= What you need to do =
Within the listing below, filter for "network" and copy every matching line.

Content starts

(* ===== verification/HttpdSess.v ===== *)
(** * HTTP server: sessions and the main loop ([httpd_sess.c], [httpd_main.c])

    The table of sessions, the closing of the least recently used one through the
    control socket, one round of the server, and its life. *)
From S2P Require Import Prelude EspFlash CString Httpd HttpdTxrx HttpdUri HttpdParse.

Section sess.
Context `{HttpdConfig} `{HttpdEnv} `{HttpParser} (fuel : nat).
Implicit Types (hd : httpd_data) (s : sock_db).

(** ** The table *)
Definition httpd_is_sess_available hd : bool := existsb (fun s => fd s =? -1) (hd_sd hd).

(** The function of the application, 0 is [NULL]. *)
Definition call_close (sockfd : Z) hd : outcome httpd_data :=
  if close_fn (config hd) =? 0 then Ok hd else app_close (close_fn (config hd)) sockfd hd.
Definition free_sess_ctx (i : nat) hd : outcome httpd_data :=
  s ← sd_at hd i;
  if ctx s =? 0 then Ok hd
  else Ok (set_sd i (s <| ctx := 0 |> <| sd_free_ctx := 0 |>) (httpd_sess_free_ctx (ctx s) (sd_free_ctx s) hd)).
Definition free_sess_transport_ctx (i : nat) hd : outcome httpd_data :=
  s ← sd_at hd i;
  if transport_ctx s =? 0 then Ok hd
  else Ok (set_sd i (s <| transport_ctx := 0 |> <| free_transport_ctx := 0 |>) (httpd_sess_free_ctx (transport_ctx s) (free_transport_ctx s) hd)).
Definition release_sess (i : nat) (sockfd : Z) hd : outcome httpd_data :=
  hd ← call_close sockfd hd;
  hd ← free_sess_ctx i hd;
  hd ← free_sess_transport_ctx i hd;
  s ← sd_at hd i;
  Ok (set_sd i (s <| fd := -1 |>) hd).

(** The last descriptor in front of the place. *)
Definition preceding_fd (l : list sock_db) : Z := default (-1) (last (filter (fun f => f <> -1) (map fd l))).
Definition httpd_sess_delete (sockfd : Z) hd : outcome (Z * httpd_data) :=
  match find_fd (hd_sd hd) sockfd with
  | None => Ok (preceding_fd (hd_sd hd), hd)
  | Some i => let pre_sess_fd := preceding_fd (take i (hd_sd hd)) in hd ← release_sess i sockfd hd; Ok (pre_sess_fd, hd)
  end.

Definition httpd_sess_new (newfd : Z) hd : outcome (Z * httpd_data) :=
  match httpd_sess_get hd newfd with
  | Some _ => Ok (ESP_FAIL, hd)
  | None =>
      match find_fd (hd_sd hd) (-1) with
      | None => Ok (ESP_FAIL, hd)
      | Some i =>
          let hd := set_sd i (sock_zero <| fd := newfd |> <| send_fn := DefaultFn |> <| recv_fn := DefaultFn |>) hd in
          if open_fn (config hd) =? 0 then Ok (ESP_OK, hd)
          else
            '(ret, hd) ← app_open (open_fn (config hd)) newfd hd;
            if ret =? ESP_OK then Ok (ESP_OK, hd)
            else
              s ← sd_at hd i;
              '(_, hd) ← httpd_sess_delete (fd s) hd;
              Ok (ret, hd)
      end
  end.

(** The descriptors in use, and the greatest. *)
Definition httpd_sess_set_descriptors hd : list Z * Z :=
  let fds := filter (fun f => f <> -1) (map fd (hd_sd hd)) in
  (fds, foldl (fun m f => if m <? f then f else m) (-1) fds).

Definition httpd_sess_get_lru_counter hd : Z * httpd_data :=
  let n := (lru_count hd + 1) mod 2 ^ 64 in (n, hd <| lru_count := n |>).

Definition httpd_sess_delete_invalid hd : outcome httpd_data :=
  foldl (fun o i =>
    hd ← o;
    s ← sd_at hd i;
    if negb (fd s =? -1) && negb (net_fd_is_valid (fd s) (world hd)) then '(_, hd) ← httpd_sess_delete (fd s) hd; Ok hd else Ok hd)
    (Ok hd) (seq 0 (length (hd_sd hd))).

Definition httpd_sess_init hd : httpd_data := hd <| hd_sd := map (fun s => s <| fd := -1 |> <| ctx := 0 |>) (hd_sd hd) |>.

(** A session that is not found is reported as [ESP_FAIL], which is true. *)
Definition httpd_sess_pending (sockfd : Z) hd : outcome (bool * httpd_data) :=
  match httpd_sess_get hd sockfd with
  | None => Ok (true, hd)
  | Some i =>
      s ← sd_at hd i;
      '(n, hd) ← (if pending_fn s =? 0 then Ok (0, hd)
                  else let '(n, w) := app_pending (pending_fn s) sockfd hd in Ok (n, set_world w hd));
      if 0 <? n then Ok (true, hd) else s ← sd_at hd i; Ok (negb (pending_len s =? 0), hd)
  end.

Definition httpd_sess_process (newfd : Z) hd : outcome (Z * httpd_data) :=
  match httpd_sess_get hd newfd with
  | None => Ok (ESP_FAIL, hd)
  | Some i =>
      '(err, hd) ← httpd_req_new fuel i hd;
      if negb (err =? ESP_OK) then Ok (ESP_FAIL, hd)
      else
        '(err, hd) ← httpd_req_delete fuel hd;
        if negb (err =? ESP_OK) then Ok (ESP_FAIL, hd)
        else
          let '(n, hd) := httpd_sess_get_lru_counter hd in
          s ← sd_at hd i;
          Ok (ESP_OK, set_sd i (s <| lru_counter := n |>) hd)
  end.

Definition httpd_sess_update_lru_counter (sockfd : Z) hd : outcome (Z * httpd_data) :=
  match find_fd (hd_sd hd) sockfd with
  | None => Ok (ESP_ERR_NOT_FOUND, hd)
  | Some i => let '(n, hd) := httpd_sess_get_lru_counter hd in s ← sd_at hd i; Ok (ESP_OK, set_sd i (s <| lru_counter := n |>) hd)
  end.

(** ** The control socket *)
Definition httpd_queue_work (work : httpd_work_fn_t) hd : Z * httpd_data :=
  let '(ret, w) := ctrl_send (msg_fd hd) (HTTPD_CTRL_WORK work) (world hd) in
  (if ret <? 0 then ESP_FAIL else ESP_OK, set_world w hd).

Definition httpd_sess_trigger_close (sockfd : Z) hd : Z * httpd_data :=
  match httpd_sess_get hd sockfd with
  | Some i => httpd_queue_work (sess_close_work (Some i)) hd
  | None => (ESP_ERR_NOT_FOUND, hd)
  end.

(** The loop: [None] when a place is free, otherwise the descriptor of the first
    session with the least counter. *)
Fixpoint find_lru (l : list sock_db) (counter lru_fd : Z) : option Z :=
  match l with
  | [] => Some lru_fd
  | s :: l =>
      if fd s =? -1 then None
      else if lru_counter s <? counter then find_lru l (lru_counter s) (fd s)
      else find_lru l counter lru_fd
  end.
Definition httpd_sess_close_lru hd : outcome (Z * httpd_data) :=
  match find_lru (hd_sd hd) (2 ^ 64 - 1) (-1) with
  | None => Ok (ESP_OK, hd)
  | Some lru_fd =>
      match httpd_sess_get hd lru_fd with
      | None => Fault
      | Some i => s ← sd_at hd i; Ok (httpd_sess_trigger_close lru_fd (set_sd i (s <| lru_socket := true |>) hd))
      end
  end.

(** The first session in use from a place on. *)
Definition first_fd (l : list sock_db) : Z := default (-1) (head (filter (fun f => f <> -1) (map fd l))).
Definition httpd_sess_iterate (start_fd : Z) hd : Z :=
  let start_index := if start_fd =? -1 then O else match find_fd (hd_sd hd) start_fd with Some i => S i | None => O end in
  first_fd (drop start_index (hd_sd hd)).

Definition close_socket (sockfd : Z) hd : httpd_data := set_world (net_close sockfd (world hd)) hd.

Definition httpd_sess_close (arg : option nat) hd : outcome httpd_data :=
  match arg with
  | None => Ok hd
  | Some i =>
      s ← sd_at hd i;
      if (lru_counter s =? 0) && negb (lru_socket s) then Ok hd
      else
        '(_, hd) ← httpd_sess_delete (fd s) (set_sd i (s <| lru_socket := false |>) hd);
        Ok (close_socket (fd s) hd)
  end.

(** ** The server *)
Definition httpd_accept_conn hd : outcome (Z * httpd_data) :=
  if lru_purge_enable (config hd) && negb (httpd_is_sess_available hd) then httpd_sess_close_lru hd
  else
    let '(new_fd, w) := net_accept (listen_fd hd) (world hd) in
    let hd := set_world w hd in
    if new_fd <? 0 then Ok (ESP_FAIL, hd)
    else
      '(ret, hd) ← httpd_sess_new new_fd hd;
      if negb (ret =? ESP_OK) then Ok (ESP_FAIL, close_socket new_fd hd) else Ok (ESP_OK, hd).

Fixpoint close_all (n : nat) (sockfd : Z) hd : outcome httpd_data :=
  let sockfd := httpd_sess_iterate sockfd hd in
  if sockfd =? -1 then Ok hd
  else
    match n with
    | O => OutOfFuel
    | S n => '(_, hd) ← httpd_sess_delete sockfd hd; close_all n sockfd (close_socket sockfd hd)
    end.
Definition httpd_close_all_sessions hd : outcome httpd_data := close_all fuel (-1) hd.

(** [None] is a failed or incomplete message. *)
Definition httpd_process_ctrl_msg hd : outcome httpd_data :=
  let '(msg, w) := ctrl_recv (ctrl_fd hd) (world hd) in
  let hd := set_world w hd in
  match msg with
  | None => Ok hd
  | Some HTTPD_CTRL_SHUTDOWN => Ok (hd <| td_status := THREAD_STOPPING |>)
  | Some (HTTPD_CTRL_WORK (sess_close_work arg)) => httpd_sess_close arg hd
  | Some (HTTPD_CTRL_WORK (app_work_fn f arg)) => if f =? 0 then Ok hd else app_work f arg hd
  end.

(** The sessions after [sockfd], of which the ones in [read_set] or with pending data
    are processed. *)
Fixpoint process_sessions (n : nat) (read_set : list Z) (sockfd : Z) hd : outcome httpd_data :=
  let sockfd := httpd_sess_iterate sockfd hd in
  if sockfd =? -1 then Ok hd
  else
    match n with
    | O => OutOfFuel
    | S n =>
        '(go, hd) ← (if bool_decide (sockfd ∈ read_set) then Ok (true, hd) else httpd_sess_pending sockfd hd);
        if (go : bool) then
          '(err, hd) ← httpd_sess_process sockfd hd;
          if negb (err =? ESP_OK) then
            '(sockfd, hd) ← httpd_sess_delete sockfd (close_socket sockfd hd);
            process_sessions n read_set sockfd hd
          else process_sessions n read_set sockfd hd
        else process_sessions n read_set sockfd hd
    end.

Definition httpd_server hd : outcome (Z * httpd_data) :=
  let listen := if lru_purge_enable (config hd) || httpd_is_sess_available hd then [listen_fd hd] else [] in
  let '(ready, w) := net_select (listen ++ ctrl_fd hd :: fst (httpd_sess_set_descriptors hd)) (world hd) in
  let hd := set_world w hd in
  match ready with
  | None => hd ← httpd_sess_delete_invalid hd; Ok (ESP_OK, hd)
  | Some read_set =>
      hd ← (if bool_decide (ctrl_fd hd ∈ read_set) then httpd_process_ctrl_msg hd else Ok hd);
      if bool_decide (ctrl_fd hd ∈ read_set) && (match td_status hd with THREAD_STOPPING => true | _ => false end) then Ok (ESP_FAIL, hd)
      else
        hd ← process_sessions fuel read_set (-1) hd;
        if bool_decide (listen_fd hd ∈ read_set) then '(_, hd) ← httpd_accept_conn hd; Ok (ESP_OK, hd) else Ok (ESP_OK, hd)
  end.

(** The rounds of the server task, and its end. *)
Fixpoint server_rounds (n : nat) hd : outcome httpd_data :=
  match n with
  | O => OutOfFuel
  | S n => '(ret, hd) ← httpd_server hd; if ret =? ESP_OK then server_rounds n hd else Ok hd
  end.
Definition httpd_thread_loop hd : outcome httpd_data :=
  hd ← server_rounds fuel hd;
  let hd := close_socket (ctrl_fd hd) (close_socket (msg_fd hd) hd) in
  hd ← httpd_close_all_sessions hd;
  Ok ((close_socket (listen_fd hd) hd) <| td_status := THREAD_STOPPED |>).
Definition httpd_thread hd : outcome httpd_data := httpd_thread_loop (hd <| td_status := THREAD_RUNNING |>).

(** ** Starting and stopping *)
Definition ESP_SOCK_STREAM := 1.
Definition ESP_SOCK_DGRAM := 2.
Definition httpd_server_init hd : Z * httpd_data :=
  let '(fd, w) := net_socket ESP_SOCK_STREAM (world hd) in
  if fd <? 0 then (ESP_FAIL, set_world w hd)
  else
    let '(ret, w) := net_bind fd w in
    if ret <? 0 then (ESP_FAIL, set_world (net_close fd w) hd)
    else
      let '(ret, w) := net_listen fd w in
      if ret <? 0 then (ESP_FAIL, set_world (net_close fd w) hd)
      else
        let '(cfd, w) := cs_create_ctrl_sock w in
        if cfd <? 0 then (ESP_FAIL, set_world (net_close fd w) hd)
        else
          let '(mfd, w) := net_socket ESP_SOCK_DGRAM w in
          if mfd <? 0 then (ESP_FAIL, set_world (net_close cfd (net_close fd w)) hd)
          else (ESP_OK, (set_world w hd) <| listen_fd := fd |> <| ctrl_fd := cfd |> <| msg_fd := mfd |>).

(** [alloc] says for each of the five blocks whether there is memory. *)
Definition httpd_create (alloc : list bool) (c : httpd_config_t) (w : net) : option httpd_data :=
  if forallb id alloc then
    Some (mkHttpd c 0 0 0 THREAD_IDLE (repeat sock_zero (Z.to_nat (max_open_sockets c))) (repeat NoCall (Z.to_nat (max_uri_handlers c)))
      init_req (mkAux None (repeat 0 (Z.to_nat scratch_size)) 0 [] [] false 0 [] (mkUrl 0 (repeat (0, 0) 7)))
      (repeat 0 (Z.to_nat HTTPD_ERR_CODE_MAX)) 0 [] w)
  else None.
(** The memory of the server is gone; what it freed and the network are left. *)
Definition httpd_delete hd : outcome (list (Z * Z) * net) :=
  hd ← httpd_unregister_all_uri_handlers hd; Ok (freed hd, world hd).

(** The error, the server, which its task runs, and the network. *)
Definition httpd_start (CONFIG_LWIP_MAX_SOCKETS : Z) (alloc : list bool) (thread_ok : bool) (config : option httpd_config_t) (w : net) : outcome (Z * option httpd_data * net) :=
  match config with
  | None => Ok (ESP_ERR_INVALID_ARG, None, w)
  | Some c =>
      if CONFIG_LWIP_MAX_SOCKETS <? max_open_sockets c + 3 then Ok (ESP_ERR_INVALID_ARG, None, w)
      else
        match httpd_create alloc c w with
        | None => Ok (ESP_ERR_HTTPD_ALLOC_MEM, None, w)
        | Some hd =>
            let '(ret, hd) := httpd_server_init hd in
            if negb (ret =? ESP_OK) then '(_, w) ← httpd_delete hd; Ok (ESP_FAIL, None, w)
            else
              let hd := httpd_sess_init hd in
              if negb thread_ok then '(_, w) ← httpd_delete hd; Ok (ESP_ERR_HTTPD_TASK, None, w)
              else Ok (ESP_OK, Some hd, world hd)
        end
  end.

(** The caller waits until the task of the server has run to its end. *)
Definition httpd_stop hd : outcome (Z * list (Z * Z) * net) :=
  let '(_, w) := ctrl_send (msg_fd hd) HTTPD_CTRL_SHUTDOWN (world hd) in
  hd ← httpd_thread_loop (set_world w hd);
  let c := config hd in
  let hd := httpd_sess_free_ctx (global_user_ctx c) (global_user_ctx_free_fn c) hd in
  let hd := hd <| config := (config hd) <| global_user_ctx := 0 |> |> in
  let hd := httpd_sess_free_ctx (global_transport_ctx c) (global_transport_ctx_free_fn c) hd in
  let hd := hd <| config := (config hd) <| global_transport_ctx := 0 |> |> in
  '(fr, w) ← httpd_delete hd;
  Ok (ESP_OK, fr, w).
End sess.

Content ends

= Result of this task =
(** The memory of the server is gone; what it freed and the network are left. *)
(** The error, the server, which its task runs, and the network. *)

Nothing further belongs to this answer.